- ASSIGNMENT: Find the line containing "rewrite length_take, take_drop.". Retype it and every line after it through the end of the entries, exactly as written, with nothing added.
--- DATA TO PROCESS ---
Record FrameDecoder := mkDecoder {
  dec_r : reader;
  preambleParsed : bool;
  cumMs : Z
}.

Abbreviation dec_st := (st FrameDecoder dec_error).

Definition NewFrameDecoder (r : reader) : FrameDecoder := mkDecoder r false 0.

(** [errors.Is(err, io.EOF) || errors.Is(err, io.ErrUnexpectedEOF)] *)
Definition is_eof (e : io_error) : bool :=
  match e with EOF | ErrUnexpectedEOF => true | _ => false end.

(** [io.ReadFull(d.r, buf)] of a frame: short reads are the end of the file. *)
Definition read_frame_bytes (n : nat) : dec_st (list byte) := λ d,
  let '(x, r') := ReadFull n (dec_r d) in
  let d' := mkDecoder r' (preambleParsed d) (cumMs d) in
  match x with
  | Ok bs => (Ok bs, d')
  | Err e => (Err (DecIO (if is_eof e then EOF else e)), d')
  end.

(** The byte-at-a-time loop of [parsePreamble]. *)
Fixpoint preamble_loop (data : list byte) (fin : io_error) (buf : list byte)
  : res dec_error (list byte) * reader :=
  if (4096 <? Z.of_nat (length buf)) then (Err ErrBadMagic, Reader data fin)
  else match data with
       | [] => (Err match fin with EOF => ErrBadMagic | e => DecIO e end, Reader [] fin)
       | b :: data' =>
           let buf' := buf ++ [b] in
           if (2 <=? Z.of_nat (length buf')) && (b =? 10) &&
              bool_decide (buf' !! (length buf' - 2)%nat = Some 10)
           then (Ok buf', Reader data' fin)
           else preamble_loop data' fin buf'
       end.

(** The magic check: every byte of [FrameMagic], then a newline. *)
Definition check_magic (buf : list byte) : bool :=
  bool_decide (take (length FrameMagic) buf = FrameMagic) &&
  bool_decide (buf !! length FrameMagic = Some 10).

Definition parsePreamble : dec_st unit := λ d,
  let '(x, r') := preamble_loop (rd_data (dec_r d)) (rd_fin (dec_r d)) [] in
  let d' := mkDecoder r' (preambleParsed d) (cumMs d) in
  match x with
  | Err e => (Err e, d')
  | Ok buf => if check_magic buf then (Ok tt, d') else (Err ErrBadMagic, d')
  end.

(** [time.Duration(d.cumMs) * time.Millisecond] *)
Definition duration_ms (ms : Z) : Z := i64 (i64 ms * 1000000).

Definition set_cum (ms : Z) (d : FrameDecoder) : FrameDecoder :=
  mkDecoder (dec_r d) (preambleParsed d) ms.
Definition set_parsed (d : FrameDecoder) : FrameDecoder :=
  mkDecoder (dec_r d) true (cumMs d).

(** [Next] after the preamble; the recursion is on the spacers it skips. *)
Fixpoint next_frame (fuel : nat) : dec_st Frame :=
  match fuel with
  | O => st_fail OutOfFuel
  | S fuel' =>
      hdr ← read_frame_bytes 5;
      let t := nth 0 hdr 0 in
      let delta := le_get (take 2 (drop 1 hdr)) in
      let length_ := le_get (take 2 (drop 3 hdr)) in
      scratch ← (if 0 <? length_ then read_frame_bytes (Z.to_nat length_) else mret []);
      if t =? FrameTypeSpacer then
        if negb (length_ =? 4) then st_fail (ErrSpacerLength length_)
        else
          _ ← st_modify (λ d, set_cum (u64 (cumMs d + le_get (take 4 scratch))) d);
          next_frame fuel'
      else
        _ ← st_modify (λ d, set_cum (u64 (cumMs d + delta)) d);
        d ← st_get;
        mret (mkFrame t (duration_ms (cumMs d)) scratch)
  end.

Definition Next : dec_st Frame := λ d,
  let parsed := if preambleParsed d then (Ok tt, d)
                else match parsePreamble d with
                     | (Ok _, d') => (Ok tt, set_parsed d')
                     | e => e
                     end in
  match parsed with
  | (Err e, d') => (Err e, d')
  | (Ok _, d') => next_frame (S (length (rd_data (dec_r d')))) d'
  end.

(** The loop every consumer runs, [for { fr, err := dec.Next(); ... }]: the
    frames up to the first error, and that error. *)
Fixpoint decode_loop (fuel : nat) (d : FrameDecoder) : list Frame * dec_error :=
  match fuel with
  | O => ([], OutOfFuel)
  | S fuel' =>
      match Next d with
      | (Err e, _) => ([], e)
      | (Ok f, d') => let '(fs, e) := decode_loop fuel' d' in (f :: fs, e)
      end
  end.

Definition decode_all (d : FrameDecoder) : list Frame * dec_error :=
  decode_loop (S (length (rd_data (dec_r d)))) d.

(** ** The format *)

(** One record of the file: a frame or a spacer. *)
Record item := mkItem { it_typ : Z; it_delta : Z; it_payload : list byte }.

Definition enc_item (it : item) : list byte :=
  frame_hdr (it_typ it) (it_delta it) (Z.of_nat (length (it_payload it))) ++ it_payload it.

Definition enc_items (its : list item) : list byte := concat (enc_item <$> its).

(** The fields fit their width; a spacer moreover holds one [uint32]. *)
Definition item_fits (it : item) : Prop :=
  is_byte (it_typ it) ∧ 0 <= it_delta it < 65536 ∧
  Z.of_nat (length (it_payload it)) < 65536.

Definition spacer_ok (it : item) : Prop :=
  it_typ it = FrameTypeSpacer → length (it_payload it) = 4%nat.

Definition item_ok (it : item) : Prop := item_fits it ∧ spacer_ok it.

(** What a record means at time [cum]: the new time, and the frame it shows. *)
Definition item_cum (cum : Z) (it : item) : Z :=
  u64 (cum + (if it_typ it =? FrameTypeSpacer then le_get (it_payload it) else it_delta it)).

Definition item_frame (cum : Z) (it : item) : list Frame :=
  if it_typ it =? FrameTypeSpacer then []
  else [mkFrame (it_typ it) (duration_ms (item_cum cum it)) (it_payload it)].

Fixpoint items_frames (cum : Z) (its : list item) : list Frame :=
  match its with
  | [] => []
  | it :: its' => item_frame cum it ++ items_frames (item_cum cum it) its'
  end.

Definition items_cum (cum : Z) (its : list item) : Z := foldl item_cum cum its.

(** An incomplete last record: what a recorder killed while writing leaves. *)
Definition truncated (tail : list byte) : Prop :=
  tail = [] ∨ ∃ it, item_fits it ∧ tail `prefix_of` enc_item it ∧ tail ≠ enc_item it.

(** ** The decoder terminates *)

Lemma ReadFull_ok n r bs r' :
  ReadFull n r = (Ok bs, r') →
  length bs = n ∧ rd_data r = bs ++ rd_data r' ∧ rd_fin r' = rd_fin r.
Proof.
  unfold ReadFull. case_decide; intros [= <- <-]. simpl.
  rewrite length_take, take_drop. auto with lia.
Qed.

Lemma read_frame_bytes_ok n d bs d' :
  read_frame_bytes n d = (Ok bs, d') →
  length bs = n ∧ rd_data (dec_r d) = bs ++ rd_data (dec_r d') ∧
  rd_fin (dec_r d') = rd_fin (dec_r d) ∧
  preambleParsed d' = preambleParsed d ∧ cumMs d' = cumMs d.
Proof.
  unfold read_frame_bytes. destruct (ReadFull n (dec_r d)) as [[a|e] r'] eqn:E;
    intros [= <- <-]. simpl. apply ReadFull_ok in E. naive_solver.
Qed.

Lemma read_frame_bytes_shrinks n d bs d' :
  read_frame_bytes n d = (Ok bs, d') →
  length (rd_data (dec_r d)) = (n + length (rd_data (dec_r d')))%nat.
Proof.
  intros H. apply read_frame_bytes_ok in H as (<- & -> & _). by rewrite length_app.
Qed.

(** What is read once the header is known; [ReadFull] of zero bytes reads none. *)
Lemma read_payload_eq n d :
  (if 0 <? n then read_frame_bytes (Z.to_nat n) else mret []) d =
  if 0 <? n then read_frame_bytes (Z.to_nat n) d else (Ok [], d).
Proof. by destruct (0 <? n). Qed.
---
- SOLUTION TO THE PROBLEM:
  rewrite length_take, take_drop. auto with lia.
Qed.

Lemma read_frame_bytes_ok n d bs d' :
  read_frame_bytes n d = (Ok bs, d') →
  length bs = n ∧ rd_data (dec_r d) = bs ++ rd_data (dec_r d') ∧
  rd_fin (dec_r d') = rd_fin (dec_r d) ∧
  preambleParsed d' = preambleParsed d ∧ cumMs d' = cumMs d.
Proof.
  unfold read_frame_bytes. destruct (ReadFull n (dec_r d)) as [[a|e] r'] eqn:E;
    intros [= <- <-]. simpl. apply ReadFull_ok in E. naive_solver.
Qed.

Lemma read_frame_bytes_shrinks n d bs d' :
  read_frame_bytes n d = (Ok bs, d') →
  length (rd_data (dec_r d)) = (n + length (rd_data (dec_r d')))%nat.
Proof.
  intros H. apply read_frame_bytes_ok in H as (<- & -> & _). by rewrite length_app.
Qed.

(** What is read once the header is known; [ReadFull] of zero bytes reads none. *)
Lemma read_payload_eq n d :
  (if 0 <? n then read_frame_bytes (Z.to_nat n) else mret []) d =
  if 0 <? n then read_frame_bytes (Z.to_nat n) d else (Ok [], d).
Proof. by destruct (0 <? n). Qed.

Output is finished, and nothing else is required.